Since they did, they did. After only 15 minutes of deliberation.
This horrific trial outcome was upheld, repeatedly, the courts. All the way up to the Supreme Court, which denied Ms. McKnight's petition for a writ of certiorari.
As Bob Herbert noted in his editorial 4 1/2 years ago, the legal movement to control women's right to choose pregnancy through criminalizing their "bad behavior" during pregnancy, which culminated in Regina McKnight being deemed a murderer had gone on for more than a decade, targeted almost exclusively at drug addicted women primarily poor, primarily Black. And nobody in the progressive movement or reproductive rights movement or women's movement cared to prioritize the fight for their reproductive rights, as Dorothy Roberts noted in a speech to Planned Parenthood more than a year before the McKnight case was decided. After sharing the story of Lori Griffin, a mother-to-be who ended up in 1989 delivering her baby with her hands and feet shackled to her labor bed because she tested positive for drugs while seeking needed prenatal care, Roberts discussed her opinion, shared by many, about why:
. . . .[H]istory has shaped the way we think about reproductive liberty. Most Americans have an understanding of reproductive freedom that is quite comfortable with the stories of Lori Griffin, Yvonne Thomas, and C.K. First, most Americans think that reproductive freedom is coextensive with the right to abortion. Policies that deter women from having children don't even register. It does not require the government to assist women in their reproductive choices - so, the state has no obligation to pay either for poor women's abortions or for the cost of delivering and raising a healthy child.
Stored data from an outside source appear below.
Lemma finalize_history completed pre ib fb p st stack_size r p' st' :
  history p0 order completed pre ib fb p (st_log st) -> stage order completed pre ib fb p ->
  finalize_program p stack_size st = (r, (p', st')) ->
  exists fb', history p0 order completed pre ib fb' p' (st_log st') /\
    stage order completed pre ib fb' p' /\
    (r = inr tt -> finalized p' = true) /\ (fb' <> fb -> finalized p' = true \/ finalization_failed p' = true).
Proof.
  intros Hh Hs. pose proof Hh as [Em Ed Emm Hlog Hpre Hib Hfb Hc Ho Hlast Hfun Hrev Hrest Hff Hfd]. unfold finalize_program.
  destruct (finalized p) eqn:Hf; [intros [= <- <- <-]; by exists fb|].
  destruct (finalization_failed p) eqn:Hfail; [intros [= <- <- <-]; by exists fb|].
  destruct (_ || _); [intros [= <- <- <-]; by exists fb|].
  destruct (Hs Hf Hfail) as (Hi & -> & _).
  destruct (bool_decide_reflect (initialized_modules p = [])) as [Hnil|_].
  { intros [= <- <- <-]. rewrite Hnil in Hi. subst completed. exists []. split_and!; [split; try done|done|auto|done]. }
  destruct (prepare_execution (st_world st) stack_size) as [[stack_top|] w]; [|intros [= <- <- <-]; by exists []].
  destruct (finalize_loop _ _ _ _) as [r1 [p1 st1]] eqn:E. intros [= <- <- <-].
  assert (completed `prefix_of` order) as Hco by (by etrans).
  apply (finalize_loop_spec stack_top (initialized_modules p)) in E
    as (rest & bs & Hl & Ht & Hpr & Hbs & Hfun' & -> & Hr); [| | |done].
  - exists bs. split_and!.
    + assert (initialized_modules (match r1 with
          | inl _ => set_finalization_failed (match r1 with
              | inl _ => set_initialized p rest | inr _ => set_finalized (set_initialized p rest) end)
          | inr _ => match r1 with
              | inl _ => set_initialized p rest | inr _ => set_finalized (set_initialized p rest) end end) = rest)
        as Hrst by (by destruct r1).
      split; rewrite ?Hrst; try done; try (by destruct r1).
      * rewrite Hl. cbn [st_log]. rewrite Hlog. cbn. by rewrite app_nil_r, app_assoc.
      * by rewrite Hi in Hbs.
      * by rewrite Hi in Hpr.
      * intros i evs m Hx Hn Hm. apply (Hfun' i evs m Hx Hn). by rewrite Em.
      * destruct r1 as [e|[]]; cbn; [by rewrite Hf|]. intros _. rewrite <- Hi. by apply Hr.
    + intros Hnf Hnff. by destruct r1.
    + intros ->. done.
    + intros _. destruct r1; cbn; [by right|by left].
  - rewrite Hi. destruct Hco as [k ->]. by apply NoDup_app in order_nodup as [? _].
  - intros i Hx. rewrite Em. apply order_lt. rewrite Hi in Hx. by eapply elem_of_prefix.
Qed.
This understanding of liberty does not take into account the many social and economic forces that deny women the ability to make true reproductive choices. Finally, many people imagine reproductive freedom based on the experiences of white middle-class women and discount the value of reproductive self-determination for women like the ones I've talked about. Reproductive freedom, then, covers just enough to protect the choices of the most privileged women in our society and offers little for poor women, especially poor women of color.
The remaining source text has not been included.